### Records provided
====

(** Constructing the native: it fails on an initialised object, leaves the instance alone
    when the constructor throws, and otherwise puts the native in place. [R] is what the
    constructor of the native makes of the heap, which leaves the object as it was. *)
Lemma construct_native_spec L class self args i (I : py_state W py_heap -> Prop) (R : py_heap -> Prop) :
  (forall s, I s -> instances (heap s) !! self = Some i /\ R (heap s)) ->
  (forall y, R y -> heap_wf y /\ instances y !! self = Some i) ->
  self ∈ lent \/ self ∈ L ->
  (destroy i = None -> spec lent L ∅ I (construct_native class args) (fun _ => ∅) (fun _ s => R (heap s)) (fun s => R (heap s))) ->
  spec lent L ∅ I (construct_impl class self args) orefs
    (fun r s => r = Some self /\ destroy i = None /\ exists y, R y /\ heap s = with_native self class y)
    (fun s => R (heap s)).
Proof.
  intros HI HR Hself Hcon s F HL Hs HIs. destruct (HI s HIs) as [Hi HRs].
  assert (instance_at self s = (Ok i, s)) as Hat by (unfold instance_at, gets, mbind, eff_bind; by rewrite Hi).
  unfold construct_export_object_impl. rewrite (eff_bind_run _ _ _ _ _ Hat). destruct (destroy i) as [c|] eqn:Hd; [cbn; by split_and!|].
  specialize (Hcon eq_refl s F HL Hs HIs). unfold mbind at 1, eff_bind at 1.
  destruct (construct_native class args s) as [[[]|e| |] s1]; try done. destruct Hcon as [Hh HR1].
  destruct (HR _ HR1) as [Hwf1 Hi1]. assert (natives (heap s1) !! self = None) as Hn by (by rewrite (wf_native _ Hwf1), Hi1).
  assert (place_native self class s1 = (Ok tt, mk_py (held s1) (pending s1) (world s1) (set_natives (insert self class) (heap s1)))) as Hplace
    by (unfold place_native, gets, mbind, eff_bind; by rewrite Hn).
  rewrite (eff_bind_run _ _ _ _ _ Hplace). unfold on_heap, mbind, eff_bind. rewrite reset_new_run.
  - cbn [held heap]. rewrite Hh. split; [simpl; multiset_solver|]. split_and!; [done..|]. by exists (heap s1).
  - unfold alive. cbn [held]. destruct Hself as [|Ho]; [by left|]. destruct (HL _ Ho); [by left|]. right. rewrite Hh. multiset_solver.
Qed.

====

### Requirement
The listing above should be repeated in its entirety, unchanged.

### Result
(** Constructing the native: it fails on an initialised object, leaves the instance alone
    when the constructor throws, and otherwise puts the native in place. [R] is what the
    constructor of the native makes of the heap, which leaves the object as it was. *)
Lemma construct_native_spec L class self args i (I : py_state W py_heap -> Prop) (R : py_heap -> Prop) :
  (forall s, I s -> instances (heap s) !! self = Some i /\ R (heap s)) ->
  (forall y, R y -> heap_wf y /\ instances y !! self = Some i) ->
  self ∈ lent \/ self ∈ L ->
  (destroy i = None -> spec lent L ∅ I (construct_native class args) (fun _ => ∅) (fun _ s => R (heap s)) (fun s => R (heap s))) ->
  spec lent L ∅ I (construct_impl class self args) orefs
    (fun r s => r = Some self /\ destroy i = None /\ exists y, R y /\ heap s = with_native self class y)
    (fun s => R (heap s)).
Proof.
  intros HI HR Hself Hcon s F HL Hs HIs. destruct (HI s HIs) as [Hi HRs].
  assert (instance_at self s = (Ok i, s)) as Hat by (unfold instance_at, gets, mbind, eff_bind; by rewrite Hi).
  unfold construct_export_object_impl. rewrite (eff_bind_run _ _ _ _ _ Hat). destruct (destroy i) as [c|] eqn:Hd; [cbn; by split_and!|].
  specialize (Hcon eq_refl s F HL Hs HIs). unfold mbind at 1, eff_bind at 1.
  destruct (construct_native class args s) as [[[]|e| |] s1]; try done. destruct Hcon as [Hh HR1].
  destruct (HR _ HR1) as [Hwf1 Hi1]. assert (natives (heap s1) !! self = None) as Hn by (by rewrite (wf_native _ Hwf1), Hi1).
  assert (place_native self class s1 = (Ok tt, mk_py (held s1) (pending s1) (world s1) (set_natives (insert self class) (heap s1)))) as Hplace
    by (unfold place_native, gets, mbind, eff_bind; by rewrite Hn).
  rewrite (eff_bind_run _ _ _ _ _ Hplace). unfold on_heap, mbind, eff_bind. rewrite reset_new_run.
  - cbn [held heap]. rewrite Hh. split; [simpl; multiset_solver|]. split_and!; [done..|]. by exists (heap s1).
  - unfold alive. cbn [held]. destruct Hself as [|Ho]; [by left|]. destruct (HL _ Ho); [by left|]. right. rewrite Hh. multiset_solver.
Qed.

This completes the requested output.